Is there a possibility to speed up tophat2?
My Tophat2 runs with 8 Cores but after a while of computing segment_juncs runs on single core and takes more than 24 hours. Is there anything that I can change in my setting to speed up this process?
Hello,
Using a reference annotation file would almost certainly help (if available), as would using less sensitive parameters. But you would have to decide if this still produces the desired results.
For sensitivity, start by examining if you are using realignment or not, and the settings for edit distance, anchor length, and mismatch in anchor length and how they deviate from the defaults. Much depends on the target reference genome, and the input reads, so if these were modified, go back to default to benchmark and proceed toward more sensitive runs from there.
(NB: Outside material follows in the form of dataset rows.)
Lemma gen_no_backref fl r a :
  0 ≤ a → backref_free r = true → Forall (λ i, opcode i ≠ OP_BACKREF) (gen fl r a).
Proof.
  intros Ha Hr. apply (gen_forall fl (a + size r)); [done|done|done|done|]. clear a Ha.
  induction r; simpl in *; try done; try (apply andb_true_iff in Hr as [? ?]); auto.
Qed.

(** ** Where a match is *)

Section text.
Variables (fl : Z) (text : list Z).
Notation tlen := (text_len text).

Lemma nsteps_inv {A} (R : relation A) (P : A → A → Prop) :
  (∀ x, P x x) → (∀ x y z, R x y → P y z → P x z) → ∀ n x y, nsteps R n x y → P x y.
Proof. intros H0 HS n x y. induction 1; eauto. Qed.

(** The groups of an expression leave the slots of the whole match alone. *)
Lemma matches_slots r σ σ' : wf r → matches fl text r σ σ' →
  length σ'.2 = length σ.2 ∧ ∀ k : nat, (k < 2)%nat → σ'.2 !! k = σ.2 !! k.
Proof.
  intros Hwf. revert σ σ'.
  induction r as [|c| |b neg| | |neg|r1 IH1 r2 IH2|r1 IH1 r2 IH2|r IH mn mx gr|r IH gid|gid];
    intros σ σ'; simpl in *.
  - by intros ->.
  - by intros (d & _ & _ & ->).
  - by intros (d & _ & _ & ->).
  - by intros (d & _ & _ & ->).
  - by intros [_ ->].
  - by intros [_ ->].
  - by intros [_ ->].
  - intros (τ & H1 & H2). destruct Hwf. destruct (IH1 ltac:(done) _ _ H1) as [? E1], (IH2 ltac:(done) _ _ H2) as [? E2].
    split; [congruence|]. intros k Hk. by rewrite E2, E1.
  - destruct Hwf. intros [H1|H2]; eauto.
  - intros (n & _ & _ & Hn). revert σ σ' Hn. destruct Hwf as [Hwf _].
    apply (nsteps_inv _ (λ σ σ', length σ'.2 = length σ.2 ∧ ∀ k : nat, (k < 2)%nat → σ'.2 !! k = σ.2 !! k)); [done|].
    intros x y z Hxy [? E2]. destruct (IH Hwf _ _ Hxy) as [? E1]. split; [congruence|]. intros k Hk. by rewrite E2, E1.
  - intros (τ & H & ->). destruct Hwf as [Hwf Hg]. destruct (IH Hwf _ _ H) as [El E]. unfold save in *. simpl in *.
    rewrite length_insert in *. split; [done|]. intros k Hk.
    rewrite list_lookup_insert_ne, E, list_lookup_insert_ne by lia. done.
  - by intros (s & e & _ & _ & _ & _ & _ & _ & ->).
Qed.

Lemma matches_pos r σ σ' : matches fl text r σ σ' → 0 ≤ σ.1 ≤ tlen → σ.1 ≤ σ'.1 ≤ tlen.
Proof.
  revert σ σ'.
  assert (∀ f σ σ', one_char text f σ σ' → 0 ≤ σ.1 ≤ tlen → σ.1 ≤ σ'.1 ≤ tlen) as Hone.
  { intros f σ σ' (c & Hc & _ & ->) Hp. apply (tx_range text) in Hc; simpl; lia. }
  induction r as [|c| |b neg| | |neg|r1 IH1 r2 IH2|r1 IH1 r2 IH2|r IH mn mx gr|r IH gid|gid];
    intros σ σ'; simpl; eauto.
  - intros -> ?. lia.
  - intros [_ ->] ?. lia.
  - intros [_ ->] ?. lia.
  - intros [_ ->] ?. lia.
  - intros (τ & H1 & H2) Hp. specialize (IH1 _ _ H1 Hp). specialize (IH2 _ _ H2). lia.
  - intros [H1|H2]; eauto.
  - intros (n & _ & _ & Hn). revert Hn. apply (nsteps_inv _ (λ σ σ', 0 ≤ σ.1 ≤ tlen → σ.1 ≤ σ'.1 ≤ tlen)); [lia|].
    intros x y z Hxy Hyz Hp. specialize (IH _ _ Hxy Hp). lia.
  - intros (τ & H & ->) Hp. exact (IH _ _ H Hp).
  - intros (s & e & _ & _ & _ & _ & Hse & Ht & ->) Hp. simpl. destruct (decide (s = e)); [lia|].
    destruct (Ht (e - s - 1)) as (c & d & Hc & _); [lia|]. apply (tx_range text) in Hc; lia.
Qed.

(** The whole expression matches the text from [i] to [j] with the captures [sl]. *)
Definition finds (r : regex) (i j : Z) (sl : list Z) : Prop :=
  ∃ σ, matches fl text r (save 0 (i, replicate num_slots UNSET)) σ ∧ (j, sl) = save 1 σ.

Lemma finds_bounds r i j sl : wf r → 0 ≤ i ≤ tlen → finds r i j sl →
  i ≤ j ≤ tlen ∧ sl !! 0%nat = Some i ∧ sl !! 1%nat = Some j ∧ length sl = num_slots.
Proof.
  intros Hwf Hi ([j' sl'] & Hm & [= -> ->]). pose proof (matches_pos _ _ _ Hm Hi) as Hp. simpl in Hp.
  destruct (matches_slots _ _ _ Hwf Hm) as [Hl E]. unfold save in Hl, E. cbn [fst snd] in Hl, E.
  rewrite length_insert, length_replicate in Hl.
  split_and!; try lia.
  - rewrite list_lookup_insert_ne, E by lia. reflexivity.
  - change (Z.to_nat 1) with 1%nat. rewrite list_lookup_insert_eq; [done|]. rewrite Hl. unfold num_slots. lia.
  - by rewrite length_insert.
Qed.

(** ** Anchors *)

(** The expression begins with [^]. *)
Fixpoint anchored_start (r : regex) : bool :=
  match r with
  | Bol => true
  | Concat r _ | Group r _ => anchored_start r
  | _ => false
  end.
Definition anchor (r : regex) : bool := anchored_start r && negb (by_line fl).

Lemma anchor_matches r σ σ' : anchor r = true → matches fl text r σ σ' → σ.1 = 0.
Proof.
  unfold anchor. rewrite andb_true_iff, negb_true_iff. intros [Ha Hl]. revert σ σ'.
  induction r; intros σ σ'; simpl in *; try done.
  - intros [Hb _]. unfold at_bol in Hb. rewrite Hl, orb_false_r in Hb. by apply Z.eqb_eq.
  - intros (τ & H1 & _). by eapply IHr1.
  - intros (τ & H1 & _). by apply (IHr Ha (save (2 * gid) σ) τ).
Qed.

(** ** Runs of a program *)

Variables (r : regex) (prog : list cobalt_regex_inst).
Hypothesis Hwf : wf r.
Hypothesis Htext : ∀ c, c ∈ text → 0 ≤ c.
Hypothesis Hprog : prog = program fl r (anchor r).
Notation nst := (nstep fl text prog).
Notation e := (entry (anchor r)).
Notation last := (e + size r + 2).

Lemma sits_entry : sits prog e (i_save 0 :: gen fl r (e + 1) ++ [i_save 1; i_match]).
Proof.
  exists (prefix_code (anchor r)), []. rewrite app_nil_r, Hprog. split; [done|]. by destruct (anchor r).
Qed.

Lemma last_match : prog !! Z.to_nat last = Some i_match.
Proof.
  pose proof sits_entry as H. apply sits_tail in H.
  eapply sits_app_at in H as [_ H]; [|by rewrite length_gen]. apply sits_tail, sits_head in H as [_ H].
  by replace (e + 1 + size r + 1) with last in H by lia.
Qed.

Lemma match_last p i : 0 ≤ p → prog !! Z.to_nat p = Some i → opcode i = OP_MATCH → p = last.
Proof.
  intros Hp Hi Hm. pose proof (size_nonneg r).
  assert (Forall (λ i, opcode i ≠ OP_MATCH) (prefix_code (anchor r) ++ i_save 0 :: gen fl r (e + 1) ++ [i_save 1])) as Hf.
  { apply Forall_app. split; [destruct (anchor r); by repeat constructor|]. constructor; [done|].
    apply Forall_app. split; [apply gen_no_match; destruct (anchor r); simpl; lia|by repeat constructor]. }
  pose proof (length_program fl r (anchor r)) as Hl. rewrite <- Hprog in Hl.
  assert (prog = (prefix_code (anchor r) ++ i_save 0 :: gen fl r (e + 1) ++ [i_save 1]) ++ [i_match]) as E.
  { rewrite Hprog. unfold program. by rewrite <- app_assoc, <- app_comm_cons, <- app_assoc. }
  pose proof (lookup_lt_Some _ _ _ Hi) as Hlt. rewrite E in Hi, Hl. rewrite E in Hlt.
  apply lookup_app_Some in Hi as [Hi|[Hge Hi]].
  - by apply (proj1 (Forall_lookup _ _) Hf) in Hi.
  - rewrite length_app in Hl, Hlt. simpl in *. lia.
Qed.

(** From the entry to the end, by a match. *)
Lemma entry_implements :
  implements fl text prog (λ σ σ', ∃ τ, matches fl text r (save 0 σ) τ ∧ σ' = save 1 τ) e last.
Proof.
  pose proof sits_entry as Hs. pose proof (size_nonneg r). pose proof (sits_tail _ _ _ _ Hs) as Hs1.
  eapply sits_app_at in Hs1 as [Hg Hs2]; [|by rewrite length_gen].
  assert (implements fl text prog (λ σ σ', σ' = save 0 σ) e (e + 1)) as I0 by by eapply implements_inst; [exact Hs|].
  assert (implements fl text prog (matches fl text r) (e + 1) (e + 1 + size r)) as I1 by by apply gen_implements.
  assert (implements fl text prog (λ σ σ', σ' = save 1 σ) (e + 1 + size r) (e + 1 + size r + 1)) as I2
    by by eapply implements_inst; [exact Hs2|].
  replace last with (e + 1 + size r + 1) by lia.
  eapply implements_ext; [|eapply implements_seq; [|exact I0|eapply implements_seq; [|exact I1|exact I2]]]; [|lia..].
  intros σ σ'. split; [intros (τ & -> & τ' & H1 & ->); by exists τ'|].
  intros (τ & H1 & ->). exists (save 0 σ). split; [done|]. by exists τ.
Qed.

(** The machine does not go on at the end. *)
Lemma nsteps_last n σ τ : nsteps nst n (last, σ) (last, τ) → σ = τ.
Proof.
  intros H. inversion_clear H as [|m x y z Hst]; [done|].
  destruct Hst as (i & _ & Hi & Hm). simpl in Hi. rewrite last_match in Hi. by injection Hi as <-.
Qed.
This all keeps in mind that the tools are tuned for mammalian genomes - if you are working with something different, publications or group discussions that focus on your target genome will provide the best feedback for suggested modifications to optimize and balance discovery vs performance.
The primary publication also has some metrics for run times under specific conditions for reference:
http://genomebiology.com/2013/14/4/R36
Others are welcome to add comments.
Best, Jen, Galaxy team
Thanks,
I map against the bosTau6 (cow) and I also have a gff annotation file as reference.
I also printed the command I'm using. Maybe you see setting that can lead to major speed up. My fastq file contains 27690231 sequences, which is pretty big.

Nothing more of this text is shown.